--- Task directions ---
Whatever follows the line containing "Theorem splay_refines_ordered_list del" in the listing below should be printed exactly, along with that line itself.

--- Material provided ---
Lemma insert_node_op_ok a sp s : tree_rep sp s -> valid (InsertNode a) sp -> op_ok (InsertNode a) sp s.
Proof.
  intros H [Hv Ha].
  assert (Hins : exists p s', splay_insert_node compare (Some a) s = Done (p, s') /\
    ptr_num p = (step compare (InsertNode a) sp).1 /\ tree_rep (step compare (InsertNode a) sp).2 s').
  2:{ destruct Hins as (p & s' & E & E1 & E2). apply (op_done _ _ _ (ptr_num p) s'); [|done|done].
      cbn [tree_op]. by rewrite (bind_done _ _ _ _ _ E). }
  unfold splay_insert_node, splay_search_closest_node. cbn [step].
  destruct (clear_loose a sp s H Ha) as (s0 & E0 & H0 & Hr0 & Hd0 & Hl0). rewrite E0.
  destruct (at_node_some a (loose sp) Ha) as (d & -> & Hin). cbn [fst snd].
  assert (Hda : data s0 a = d).
  { pose proof (tr_data _ _ H0) as Hd. rewrite Forall_forall in Hd. apply (Hd (a, d)), elem_of_app. by right. }
  assert (Hla : a ∈ live s0) by (apply (tr_nodes _ _ H0); rewrite fmap_app; set_solver).
  destruct (decide (items sp = [])) as [Hi|Hi].
  - prun. rewrite (proj2 (empty_root sp s0 H0) Hi). cbn [is_some].
    destruct (add_first a d sp s0 H0 Hi Hin) as (s2 & E2 & H2). rewrite (bind_done _ _ _ _ _ E2).
    exists (Some a), s2. rewrite Hi in *. done.
  - destruct (insert_loose a d sp s0 H0 Hin Hv Hi) as (s1 & s2 & x & E1 & _ & H1 & Hx).
    prun. destruct (root s0) as [rr|] eqn:Er; [|by apply (empty_root sp s0 H0) in Er]. cbn [is_some].
    prun. rewrite Hda, (bind_done _ _ _ _ _ E1). cbn beta iota.
    destruct (compare d x.2 =? 0) eqn:Ec; ztests.
    + rewrite decide_True in Hx by done. rewrite Hx. by exists None, s1.
    + rewrite decide_False in Hx by done. destruct Hx as (Hx & E2 & H2). rewrite (bind_done _ _ _ _ _ E2), Hx. by exists (Some a), s2.
Qed.

Lemma unlink_op_ok d sp s : tree_rep sp s -> op_ok (Unlink d) sp s.
Proof.
  intros H. unfold op_ok. cbn [tree_op step]. unfold splay_unlink.
  destruct (search_node_ok d sp s H) as (s1 & p & E1 & H1 & Hp). rewrite run_bind, (bind_done _ _ _ _ _ E1).
  destruct (equal compare d (items sp)) as [|x k]; [subst p; cbn [is_some]; by prun|].
  destruct Hp as (-> & Hin & _). cbn [is_some]. destruct (take_out_ok x sp s1 H1 Hin) as (s2 & E2 & H2 & _).
  rewrite run_bind, (bind_done _ _ _ _ _ E2). by prun.
Qed.

Lemma unlink_node_op_ok a sp s : tree_rep sp s -> valid (UnlinkNode a) sp -> op_ok (UnlinkNode a) sp s.
Proof.
  intros H (d & E & Hin)%at_node_some. unfold op_ok. cbn [tree_op step]. rewrite E. unfold void.
  destruct (take_out_ok (a, d) sp s H Hin) as (s2 & E2 & H2 & _). cbn [fst] in E2. rewrite (bind_done _ _ _ _ _ E2). by prun.
Qed.

(** Taking out and freeing. *)
Lemma delete_item_ok x sp s :
  tree_rep sp s -> x ∈ items sp -> exists s', splay_delete_node (Some x.1) s = Done (tt, s') /\ tree_rep (free x sp) s'.
Proof.
  intros H Hin. destruct (take_out_ok x sp s H Hin) as (s2 & E2 & H2 & Hl & _). unfold splay_delete_node.
  assert (x.1 ∈ live s2).
  { rewrite Hl. apply (tr_nodes _ _ H). rewrite fmap_app. apply elem_of_app. left. by apply list_elem_of_fmap_2. }
  rewrite (bind_done _ _ _ _ _ E2), run_deref by done.
  apply (free_loose x.1 x.2 (Spec (without x.1 (items sp)) [] (fresh sp) (dels sp) (trace sp))). cbn. by destruct x.
Qed.

Lemma delete_node_op_ok a sp s : tree_rep sp s -> valid (DeleteNode a) sp -> op_ok (DeleteNode a) sp s.
Proof.
  intros H (d & E & Hin)%at_node_some. unfold op_ok. cbn [tree_op step]. rewrite E. unfold void.
  destruct (delete_item_ok (a, d) sp s H Hin) as (s2 & E2 & H2). cbn [fst] in E2. rewrite (bind_done _ _ _ _ _ E2). by prun.
Qed.

Lemma delete_op_ok d sp s : tree_rep sp s -> op_ok (Delete d) sp s.
Proof.
  intros H. unfold op_ok. cbn [tree_op step]. unfold void, splay_delete.
  destruct (search_node_ok d sp s H) as (s1 & p & E1 & H1 & Hp). rewrite run_bind, (bind_done _ _ _ _ _ E1).
  destruct (equal compare d (items sp)) as [|x k]; [subst p; cbn [is_some]; by prun|].
  destruct Hp as (-> & Hin & _). cbn [is_some]. destruct (delete_item_ok x sp s1 H1 Hin) as (s2 & E2 & H2).
  rewrite (bind_done _ _ _ _ _ E2). by prun.
Qed.

(** A live item's payload. *)
Lemma data_item x sp s : tree_rep sp s -> x ∈ items sp -> SplayTree.data_of (Some x.1) s = Done (x.2, s).
Proof.
  intros H Hin. unfold SplayTree.data_of. cbn [is_some].
  pose proof (tr_data _ _ H) as Hd. rewrite Forall_forall in Hd.
  rewrite load_live; [|apply (tr_nodes _ _ H); rewrite fmap_app; apply elem_of_app; left; by apply list_elem_of_fmap_2].
  by rewrite (Hd x) by (apply elem_of_app; by left).
Qed.

Lemma search_op_ok d sp s : tree_rep sp s -> op_ok (Search d) sp s.
Proof.
  intros H. unfold op_ok. cbn [tree_op step]. unfold splay_search.
  destruct (search_node_ok d sp s H) as (s1 & p & E1 & H1 & Hp). rewrite (bind_done _ _ _ _ _ E1).
  destruct (equal compare d (items sp)) as [|x k]; [by subst p|].
  destruct Hp as (-> & Hin & _). rewrite (data_item x sp s1 H1 Hin). done.
Qed.

(** An empty tree is not searched. *)
Lemma search_empty d sp s : tree_rep sp s -> items sp = [] -> splay_top_down compare d s = Done ((None, 0), s).
Proof. intros H E. unfold splay_top_down. prun. rewrite (proj2 (empty_root sp s H) E). cbn [is_some]. by prun. Qed.

Lemma closest_op_ok d sp s : tree_rep sp s -> op_ok (Closest d) sp s.
Proof.
  intros H. unfold op_ok. cbn [tree_op step]. unfold splay_search_closest, splay_search_closest_node.
  destruct (decide (items sp = [])) as [Hi|Hi].
  - rewrite run_bind, (bind_done _ _ _ _ _ (search_empty d sp s H Hi)). cbn beta iota. unfold SplayTree.data_of. cbn [is_some]. by prun.
  - destruct (search_ok d sp s H Hi) as (s1 & i1 & x & i2 & E1 & H1 & Ei & _).
    rewrite run_bind, (bind_done _ _ _ _ _ E1). cbn beta iota.
    rewrite run_bind, (bind_done _ _ _ _ _ (data_item x sp s1 H1 ltac:(rewrite Ei; set_solver))). by prun.
Qed.

(** The neighbours of an item of the tree. *)
Lemma neighbours sp s i1 x i2 :
  tree_rep sp s -> items sp = i1 ++ x :: i2 ->
  x.1 ∈ live s /\ prev s x.1 = final None i1.*1 /\ next s x.1 = first i2.*1 None.
Proof.
  intros H Hi. destruct (tr_tree _ _ H) as [_ Hl]. rewrite Hi, fmap_app, fmap_cons in Hl.
  destruct (dlist_at _ _ _ _ Hl) as (? & ? & ? & _). done.
Qed.

Lemma closest_smaller_op_ok d sp s : tree_rep sp s -> op_ok (ClosestSmaller d) sp s.
Proof.
  intros H. unfold op_ok. cbn [tree_op step].
  unfold splay_search_closest_smaller, splay_search_closest_smaller_node, splay_search_closest_node.
  destruct (decide (items sp = [])) as [Hi|Hi].
  - rewrite run_bind, (bind_done _ _ _ _ _ (search_empty d sp s H Hi)). cbn beta iota. rewrite Hi. prun. done.
  - destruct (search_ok d sp s H Hi) as (s1 & i1 & x & i2 & E1 & H1 & Ei & Hsp & _).
    rewrite run_bind, (bind_done _ _ _ _ _ E1). cbn beta iota.
    destruct (split_views d i1 x i2 Hsp) as (Hv1 & Hv2 & _). rewrite Ei, Hv1, Hv2.
    destruct (neighbours sp s1 i1 x i2 H1 Ei) as (Hx & Hp & _).
    destruct (compare d x.2 <? 0) eqn:Ec; ztests.
    + prun. rewrite Hp, decide_False, decide_False, !app_nil_r by lia.
      destruct i1 as [|y i1 _] using rev_ind; [by rewrite final_nil|].
      rewrite fmap_app. cbn [fmap list_fmap]. rewrite final_snoc, last_snoc.
      rewrite (data_item y sp s1 H1); [done|]. rewrite Ei. set_solver.
    + prun. rewrite (data_item x sp s1 H1) by (rewrite Ei; set_solver). cbn [returns]. split; [|done].
      destruct (decide (0 < compare d x.2)); [rewrite decide_False by lia|rewrite decide_True by lia];
        by rewrite ?app_nil_r, last_snoc.
Qed.

Lemma closest_greater_op_ok d sp s : tree_rep sp s -> op_ok (ClosestGreater d) sp s.
Proof.
  intros H. unfold op_ok. cbn [tree_op step].
  unfold splay_search_closest_greater, splay_search_closest_greater_node, splay_search_closest_node.
  destruct (decide (items sp = [])) as [Hi|Hi].
  - rewrite run_bind, (bind_done _ _ _ _ _ (search_empty d sp s H Hi)). cbn beta iota. rewrite Hi. prun. done.
  - destruct (search_ok d sp s H Hi) as (s1 & i1 & x & i2 & E1 & H1 & Ei & Hsp & _).
    rewrite run_bind, (bind_done _ _ _ _ _ E1). cbn beta iota.
    destruct (split_views d i1 x i2 Hsp) as (_ & Hv2 & Hv3). rewrite Ei, Hv2, Hv3.
    destruct (neighbours sp s1 i1 x i2 H1 Ei) as (Hx & _ & Hn).
    destruct (0 <? compare d x.2) eqn:Ec; ztests.
    + prun. rewrite Hn, decide_False, decide_False by lia. cbn [app].
      destruct i2 as [|y i2]; [done|]. cbn [fmap list_fmap first].
      rewrite (data_item y sp s1 H1); [done|]. rewrite Ei. set_solver.
    + prun. rewrite (data_item x sp s1 H1) by (rewrite Ei; set_solver). cbn [returns]. split; [|done].
      destruct (decide (compare d x.2 = 0)); [done|]. by rewrite decide_True by lia.
Qed.

(** ** Traversals *)

Lemma rep_trace sp s e :
  tree_rep sp s ->
  tree_rep (Spec (items sp) (loose sp) (fresh sp) (dels sp) (trace sp ++ e)) (set_log (log s ++ e) s).
Proof.
  intros [[Ht Hl] Hd Ho Hnd Hn Hlv Hbk Hf Hde Hlo Hb]. constructor; cbn; try done; [|congruence].
  constructor; [exact Ht|]. by eapply dlist_frame.
Qed.

Lemma traverse_ok (body : Z -> prog unit) (e : Z * Z -> ev) sp s :
  (forall sp x s, tree_rep sp s -> x ∈ items sp -> body x.1 s = Done (tt, set_log (log s ++ [e x]) s)) ->
  tree_rep sp s ->
  returns (void (list_each body) s) (fun '(r, s') => r = 0 /\
    tree_rep (Spec (items sp) (loose sp) (fresh sp) (dels sp) (trace sp ++ (e <$> items sp))) s').
Proof.
  intros Hb H. unfold void. unfold bind at 1. eapply returns_bind.
  - apply (each_dlist_ok _ (fun dn rest s => dn ++ rest = items sp /\
      tree_rep (Spec (items sp) (loose sp) (fresh sp) (dels sp) (trace sp ++ (e <$> dn))) s) (items sp) s);
      [|apply H|split; [done|destruct sp; cbn; by rewrite app_nil_r]].
    intros dn x rest s1 [Ei H1]. destruct (neighbours _ s1 dn x rest H1) as (Hx & _ & Hn); [done|].
    split; [done|]. split; [done|]. rewrite (Hb _ x s1 H1) by (cbn; rewrite <- Ei; set_solver). cbn [returns].
    split; [by rewrite <- app_assoc|]. apply (rep_trace _ _ [e x]) in H1. cbn in H1. by rewrite fmap_app, app_assoc.
  - intros [[] s'] [_ H']. cbn. done.
Qed.

Lemma foreach_op_ok sp s : tree_rep sp s -> op_ok Foreach sp s.
Proof.
  intros H. apply (traverse_ok _ (fun i => Acted i.2)); [|done]. intros sp' x s' H' Hin.
  destruct (list_elem_of_split _ _ Hin) as (i1 & i2 & Ei). destruct (neighbours _ _ _ _ _ H' Ei) as (Hx & _).
  pose proof (tr_data _ _ H') as Hd. rewrite Forall_forall in Hd. prun. by rewrite (Hd x) by (apply elem_of_app; by left).
Qed.

Lemma foreach_node_op_ok sp s : tree_rep sp s -> op_ok ForeachNode sp s.
Proof. intros H. by apply (traverse_ok _ (fun i => ActedNode i.1)). Qed.

Lemma tree_op_ok o sp s : tree_rep sp s -> valid o sp -> op_ok o sp s.
Proof.
  intros H Hv. destruct o; eauto using insert_op_ok, insert_node_op_ok, unlink_op_ok, unlink_node_op_ok,
    delete_node_op_ok, delete_op_ok, search_op_ok, closest_op_ok, closest_smaller_op_ok, closest_greater_op_ok,
    foreach_op_ok, foreach_node_op_ok.
Qed.

Lemma tree_run_ok ops : forall sp s,
  tree_rep sp s -> all_valid compare ops sp ->
  returns (tree_run ops s) (fun '(rs, s') => rs = (run compare ops sp).1 /\ tree_rep (run compare ops sp).2 s').
Proof.
  induction ops as [|o ops IH]; intros sp s H Hv; [done|]. destruct Hv as [Hv Hvs].
  cbn [tree_run run]. unfold bind. eapply returns_bind; [by apply tree_op_ok|].
  intros [r s1] [-> H1]. destruct (step compare o sp) as [r1 sp1]. cbn in *.
  eapply returns_bind; [by apply IH|]. intros [rs s2] [-> H2]. by destruct (run compare ops sp1).
Qed.

Definition empty_tree (del : bool) : spec := Spec [] [] 1 del [].

Lemma splay_alloc_rep del : tree_rep (empty_tree del) (splay_alloc_tree del).
Proof.
  constructor; try done; [|constructor|apply NoDup_nil_2|by intros a ?%not_elem_of_nil].
  constructor; [by exists Leaf|]. constructor; try done; [apply NoDup_nil_2|by intros a ?%not_elem_of_nil].
Qed.

Lemma tree_reach del ops :
  all_valid compare ops (empty_tree del) ->
  exists s, tree_run ops (splay_alloc_tree del) = Done ((run compare ops (empty_tree del)).1, s) /\
    tree_rep (run compare ops (empty_tree del)).2 s.
Proof.
  intros Hv. pose proof (tree_run_ok ops _ _ (splay_alloc_rep del) Hv) as Hr.
  apply returns_done in Hr as ([rs s] & -> & -> & H). by exists s.
Qed.

(** C16.  The splay tree refines an ordered list.  With any comparison that is an
    order, from an empty tree, every sequence of insertions (of payloads and of
    nodes), removals (by payload and by node), searches (exact, closest smaller
    and closest greater) and traversals returns: no assert fails, no freed node
    or NULL is accessed, no loop runs for ever; each result, the nodes and payloads
    left in key order, the nodes taken out and the delete callbacks made are those
    of the ordered list; and in memory the tree and the list stay in step. *)
Theorem splay_refines_ordered_list del ops :
  all_valid compare ops (empty_tree del) ->
  exists s, tree_run ops (splay_alloc_tree del) = Done ((run compare ops (empty_tree del)).1, s) /\
    tree_rep (run compare ops (empty_tree del)).2 s.
Proof. apply tree_reach. Qed.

--- Solution to this exercise ---
Theorem splay_refines_ordered_list del ops :
  all_valid compare ops (empty_tree del) ->
  exists s, tree_run ops (splay_alloc_tree del) = Done ((run compare ops (empty_tree del)).1, s) /\
    tree_rep (run compare ops (empty_tree del)).2 s.
Proof. apply tree_reach. Qed.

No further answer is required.